Stored data entries

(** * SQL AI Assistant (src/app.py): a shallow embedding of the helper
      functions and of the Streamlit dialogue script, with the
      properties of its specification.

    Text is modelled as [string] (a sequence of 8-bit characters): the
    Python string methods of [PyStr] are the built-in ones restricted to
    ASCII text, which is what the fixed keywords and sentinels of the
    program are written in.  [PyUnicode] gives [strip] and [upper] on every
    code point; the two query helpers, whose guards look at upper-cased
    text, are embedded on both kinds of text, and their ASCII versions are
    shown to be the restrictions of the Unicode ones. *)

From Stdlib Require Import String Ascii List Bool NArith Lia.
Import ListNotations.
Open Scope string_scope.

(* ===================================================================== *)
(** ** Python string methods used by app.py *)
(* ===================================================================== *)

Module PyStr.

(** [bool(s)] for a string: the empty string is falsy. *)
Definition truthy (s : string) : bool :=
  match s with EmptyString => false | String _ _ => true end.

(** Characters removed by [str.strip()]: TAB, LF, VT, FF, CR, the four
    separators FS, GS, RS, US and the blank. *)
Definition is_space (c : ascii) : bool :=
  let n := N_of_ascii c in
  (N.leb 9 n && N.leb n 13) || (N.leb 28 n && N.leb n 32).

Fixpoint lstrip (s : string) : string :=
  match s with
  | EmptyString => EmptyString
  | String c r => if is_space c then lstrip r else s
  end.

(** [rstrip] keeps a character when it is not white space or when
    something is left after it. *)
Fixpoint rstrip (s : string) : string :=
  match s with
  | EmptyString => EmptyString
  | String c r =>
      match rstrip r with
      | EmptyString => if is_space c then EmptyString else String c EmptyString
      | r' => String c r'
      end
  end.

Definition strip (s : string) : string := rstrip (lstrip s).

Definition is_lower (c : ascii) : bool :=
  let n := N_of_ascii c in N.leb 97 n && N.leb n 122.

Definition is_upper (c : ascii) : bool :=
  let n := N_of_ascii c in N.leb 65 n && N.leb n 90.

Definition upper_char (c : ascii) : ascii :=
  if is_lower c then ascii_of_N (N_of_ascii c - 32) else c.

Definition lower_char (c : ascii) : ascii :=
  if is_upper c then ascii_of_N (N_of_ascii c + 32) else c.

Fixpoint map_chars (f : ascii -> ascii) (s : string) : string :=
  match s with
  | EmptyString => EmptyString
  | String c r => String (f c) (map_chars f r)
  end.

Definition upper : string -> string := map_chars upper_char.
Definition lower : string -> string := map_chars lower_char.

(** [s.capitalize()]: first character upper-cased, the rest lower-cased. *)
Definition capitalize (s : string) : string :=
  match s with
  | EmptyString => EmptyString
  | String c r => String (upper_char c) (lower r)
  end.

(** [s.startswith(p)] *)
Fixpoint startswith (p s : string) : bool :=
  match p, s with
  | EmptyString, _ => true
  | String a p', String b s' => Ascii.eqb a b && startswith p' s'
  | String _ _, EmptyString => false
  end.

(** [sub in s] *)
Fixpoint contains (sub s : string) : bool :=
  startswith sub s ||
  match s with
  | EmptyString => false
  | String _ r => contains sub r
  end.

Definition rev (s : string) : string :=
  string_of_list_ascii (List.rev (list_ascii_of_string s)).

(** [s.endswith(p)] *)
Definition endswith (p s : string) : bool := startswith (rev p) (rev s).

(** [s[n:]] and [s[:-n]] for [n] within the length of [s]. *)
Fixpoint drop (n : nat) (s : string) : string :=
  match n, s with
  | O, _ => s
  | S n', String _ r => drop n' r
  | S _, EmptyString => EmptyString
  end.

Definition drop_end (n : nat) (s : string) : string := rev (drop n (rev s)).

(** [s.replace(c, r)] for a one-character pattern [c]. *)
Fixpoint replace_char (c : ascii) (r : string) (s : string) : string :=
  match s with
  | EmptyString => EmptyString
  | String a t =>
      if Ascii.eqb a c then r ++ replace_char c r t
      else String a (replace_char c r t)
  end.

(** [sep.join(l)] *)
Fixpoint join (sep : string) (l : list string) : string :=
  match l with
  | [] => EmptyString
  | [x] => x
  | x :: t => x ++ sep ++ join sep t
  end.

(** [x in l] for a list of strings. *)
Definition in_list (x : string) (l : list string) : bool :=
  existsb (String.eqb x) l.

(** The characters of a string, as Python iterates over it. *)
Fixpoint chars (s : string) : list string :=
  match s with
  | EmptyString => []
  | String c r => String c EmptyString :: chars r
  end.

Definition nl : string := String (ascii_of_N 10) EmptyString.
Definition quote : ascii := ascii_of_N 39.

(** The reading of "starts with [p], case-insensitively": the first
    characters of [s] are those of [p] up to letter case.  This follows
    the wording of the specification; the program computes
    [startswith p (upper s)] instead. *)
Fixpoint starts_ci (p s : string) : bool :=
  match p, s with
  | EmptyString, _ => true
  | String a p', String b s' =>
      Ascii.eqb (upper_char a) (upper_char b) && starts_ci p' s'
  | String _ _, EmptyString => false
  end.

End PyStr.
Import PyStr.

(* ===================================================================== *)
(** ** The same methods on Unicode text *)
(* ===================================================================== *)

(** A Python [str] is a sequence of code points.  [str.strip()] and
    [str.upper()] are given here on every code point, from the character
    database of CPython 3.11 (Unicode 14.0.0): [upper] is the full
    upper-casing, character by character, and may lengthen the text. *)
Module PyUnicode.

--

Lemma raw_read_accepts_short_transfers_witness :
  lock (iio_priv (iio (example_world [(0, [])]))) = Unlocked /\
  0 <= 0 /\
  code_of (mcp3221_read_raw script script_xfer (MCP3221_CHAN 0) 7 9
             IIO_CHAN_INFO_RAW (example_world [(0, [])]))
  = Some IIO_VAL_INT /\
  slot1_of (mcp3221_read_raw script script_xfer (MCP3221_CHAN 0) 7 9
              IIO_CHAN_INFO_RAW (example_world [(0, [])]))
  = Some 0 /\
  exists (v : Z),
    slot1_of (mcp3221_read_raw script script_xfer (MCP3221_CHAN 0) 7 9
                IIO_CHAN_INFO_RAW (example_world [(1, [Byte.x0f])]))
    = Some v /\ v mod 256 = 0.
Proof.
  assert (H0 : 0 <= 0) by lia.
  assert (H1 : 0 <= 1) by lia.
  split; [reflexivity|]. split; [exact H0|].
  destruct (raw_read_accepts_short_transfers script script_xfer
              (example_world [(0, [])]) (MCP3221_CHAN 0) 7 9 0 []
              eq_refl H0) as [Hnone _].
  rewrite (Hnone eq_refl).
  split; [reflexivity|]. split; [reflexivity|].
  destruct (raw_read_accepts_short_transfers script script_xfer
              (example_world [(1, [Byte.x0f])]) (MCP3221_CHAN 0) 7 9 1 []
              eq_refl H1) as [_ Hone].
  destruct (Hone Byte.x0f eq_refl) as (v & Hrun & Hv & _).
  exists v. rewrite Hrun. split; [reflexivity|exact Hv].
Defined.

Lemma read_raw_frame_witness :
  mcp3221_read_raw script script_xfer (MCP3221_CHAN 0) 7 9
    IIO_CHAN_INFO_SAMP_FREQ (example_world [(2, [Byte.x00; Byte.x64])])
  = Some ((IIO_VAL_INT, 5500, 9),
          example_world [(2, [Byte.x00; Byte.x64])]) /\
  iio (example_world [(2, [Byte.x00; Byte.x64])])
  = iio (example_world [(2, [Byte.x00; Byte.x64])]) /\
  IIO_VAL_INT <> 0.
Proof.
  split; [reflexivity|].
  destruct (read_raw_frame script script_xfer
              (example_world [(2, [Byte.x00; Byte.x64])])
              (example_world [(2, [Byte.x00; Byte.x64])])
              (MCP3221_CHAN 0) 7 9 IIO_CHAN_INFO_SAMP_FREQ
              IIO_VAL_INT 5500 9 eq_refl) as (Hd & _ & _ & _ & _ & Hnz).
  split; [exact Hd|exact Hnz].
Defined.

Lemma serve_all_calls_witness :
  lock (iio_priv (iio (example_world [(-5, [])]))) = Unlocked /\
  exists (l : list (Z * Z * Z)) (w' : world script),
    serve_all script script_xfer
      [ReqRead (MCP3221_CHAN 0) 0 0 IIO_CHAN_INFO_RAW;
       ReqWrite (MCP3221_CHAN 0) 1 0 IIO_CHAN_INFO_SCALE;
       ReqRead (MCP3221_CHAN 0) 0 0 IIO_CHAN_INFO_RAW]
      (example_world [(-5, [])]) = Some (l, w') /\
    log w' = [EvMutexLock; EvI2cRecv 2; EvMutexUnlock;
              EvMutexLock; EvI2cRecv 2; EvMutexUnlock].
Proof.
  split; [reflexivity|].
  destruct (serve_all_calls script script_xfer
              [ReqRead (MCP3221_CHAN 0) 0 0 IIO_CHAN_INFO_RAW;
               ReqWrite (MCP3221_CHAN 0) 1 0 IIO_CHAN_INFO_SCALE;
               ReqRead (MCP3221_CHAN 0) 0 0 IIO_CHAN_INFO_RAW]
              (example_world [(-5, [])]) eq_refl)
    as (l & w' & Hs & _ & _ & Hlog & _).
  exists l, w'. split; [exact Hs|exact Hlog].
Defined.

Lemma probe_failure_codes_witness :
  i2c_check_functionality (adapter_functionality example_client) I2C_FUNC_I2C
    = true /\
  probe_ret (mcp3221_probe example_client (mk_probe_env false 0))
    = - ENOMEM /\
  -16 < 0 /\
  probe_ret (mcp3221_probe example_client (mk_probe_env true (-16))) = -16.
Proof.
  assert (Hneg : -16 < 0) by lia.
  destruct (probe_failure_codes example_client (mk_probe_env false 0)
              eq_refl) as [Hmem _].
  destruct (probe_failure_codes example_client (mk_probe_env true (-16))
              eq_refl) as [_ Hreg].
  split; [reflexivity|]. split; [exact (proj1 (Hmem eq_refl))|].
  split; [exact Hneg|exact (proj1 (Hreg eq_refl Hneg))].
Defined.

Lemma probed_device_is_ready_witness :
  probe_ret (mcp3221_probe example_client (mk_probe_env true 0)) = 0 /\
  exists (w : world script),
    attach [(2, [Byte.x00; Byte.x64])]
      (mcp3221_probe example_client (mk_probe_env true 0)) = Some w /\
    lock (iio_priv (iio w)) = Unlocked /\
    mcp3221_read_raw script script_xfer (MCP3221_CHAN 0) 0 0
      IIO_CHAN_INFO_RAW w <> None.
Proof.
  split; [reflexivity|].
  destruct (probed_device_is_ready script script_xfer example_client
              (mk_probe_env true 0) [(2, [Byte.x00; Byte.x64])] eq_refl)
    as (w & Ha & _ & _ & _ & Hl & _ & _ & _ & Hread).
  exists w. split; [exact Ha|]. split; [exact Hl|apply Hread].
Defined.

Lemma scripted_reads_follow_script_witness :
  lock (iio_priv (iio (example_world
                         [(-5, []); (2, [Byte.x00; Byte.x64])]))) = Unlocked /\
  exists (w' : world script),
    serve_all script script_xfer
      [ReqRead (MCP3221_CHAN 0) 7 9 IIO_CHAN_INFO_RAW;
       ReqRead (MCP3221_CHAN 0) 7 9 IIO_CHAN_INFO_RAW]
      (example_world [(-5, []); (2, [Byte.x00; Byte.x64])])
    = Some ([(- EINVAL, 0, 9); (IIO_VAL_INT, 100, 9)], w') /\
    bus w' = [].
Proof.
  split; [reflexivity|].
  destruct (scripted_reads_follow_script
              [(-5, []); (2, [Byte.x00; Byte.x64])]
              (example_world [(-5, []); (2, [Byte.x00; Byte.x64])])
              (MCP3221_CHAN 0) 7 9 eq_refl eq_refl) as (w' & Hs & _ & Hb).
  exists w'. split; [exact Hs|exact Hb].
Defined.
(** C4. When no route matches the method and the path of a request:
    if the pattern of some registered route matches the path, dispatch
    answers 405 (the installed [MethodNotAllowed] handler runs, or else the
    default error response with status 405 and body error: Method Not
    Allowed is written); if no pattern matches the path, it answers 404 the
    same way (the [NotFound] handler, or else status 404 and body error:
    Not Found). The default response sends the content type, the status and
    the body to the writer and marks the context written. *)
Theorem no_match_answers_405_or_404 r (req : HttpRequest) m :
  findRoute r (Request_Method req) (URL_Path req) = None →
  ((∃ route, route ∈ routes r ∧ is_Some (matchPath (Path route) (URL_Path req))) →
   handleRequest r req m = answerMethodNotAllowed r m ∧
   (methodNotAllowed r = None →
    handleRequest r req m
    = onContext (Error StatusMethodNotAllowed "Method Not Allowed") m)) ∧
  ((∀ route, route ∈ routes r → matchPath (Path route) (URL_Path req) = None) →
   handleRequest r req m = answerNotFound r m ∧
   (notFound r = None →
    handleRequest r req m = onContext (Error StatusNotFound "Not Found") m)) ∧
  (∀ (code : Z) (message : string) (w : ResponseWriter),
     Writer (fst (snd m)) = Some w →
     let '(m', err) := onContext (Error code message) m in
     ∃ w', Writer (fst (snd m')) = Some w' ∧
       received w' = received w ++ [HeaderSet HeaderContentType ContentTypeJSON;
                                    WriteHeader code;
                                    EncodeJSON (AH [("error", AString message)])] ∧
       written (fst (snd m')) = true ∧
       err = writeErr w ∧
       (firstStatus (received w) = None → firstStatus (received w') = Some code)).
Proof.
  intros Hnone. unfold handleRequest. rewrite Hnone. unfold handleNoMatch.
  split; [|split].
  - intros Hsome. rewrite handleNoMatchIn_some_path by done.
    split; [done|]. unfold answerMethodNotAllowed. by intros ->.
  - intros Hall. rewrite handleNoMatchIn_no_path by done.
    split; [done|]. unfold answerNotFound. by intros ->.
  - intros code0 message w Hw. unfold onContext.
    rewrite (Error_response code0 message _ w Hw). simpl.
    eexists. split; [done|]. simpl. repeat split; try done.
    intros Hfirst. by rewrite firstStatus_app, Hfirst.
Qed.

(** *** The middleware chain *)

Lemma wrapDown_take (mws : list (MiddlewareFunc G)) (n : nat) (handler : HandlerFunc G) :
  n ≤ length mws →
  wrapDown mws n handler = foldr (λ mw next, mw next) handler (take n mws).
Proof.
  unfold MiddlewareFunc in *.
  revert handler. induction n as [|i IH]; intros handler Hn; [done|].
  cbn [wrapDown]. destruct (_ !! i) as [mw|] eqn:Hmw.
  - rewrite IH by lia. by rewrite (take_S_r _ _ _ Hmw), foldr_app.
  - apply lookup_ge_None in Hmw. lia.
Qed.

-- WHAT THIS TASK INVOLVES --
All lines above from the one containing "(** * SQL AI" to the one containing "Definition truthy (s" must be repeated exactly, both lines included, and no others.

-- TASK ANSWER --
(** * SQL AI Assistant (src/app.py): a shallow embedding of the helper
      functions and of the Streamlit dialogue script, with the
      properties of its specification.

    Text is modelled as [string] (a sequence of 8-bit characters): the
    Python string methods of [PyStr] are the built-in ones restricted to
    ASCII text, which is what the fixed keywords and sentinels of the
    program are written in.  [PyUnicode] gives [strip] and [upper] on every
    code point; the two query helpers, whose guards look at upper-cased
    text, are embedded on both kinds of text, and their ASCII versions are
    shown to be the restrictions of the Unicode ones. *)

From Stdlib Require Import String Ascii List Bool NArith Lia.
Import ListNotations.
Open Scope string_scope.

(* ===================================================================== *)
(** ** Python string methods used by app.py *)
(* ===================================================================== *)

Module PyStr.

(** [bool(s)] for a string: the empty string is falsy. *)
Definition truthy (s : string) : bool :=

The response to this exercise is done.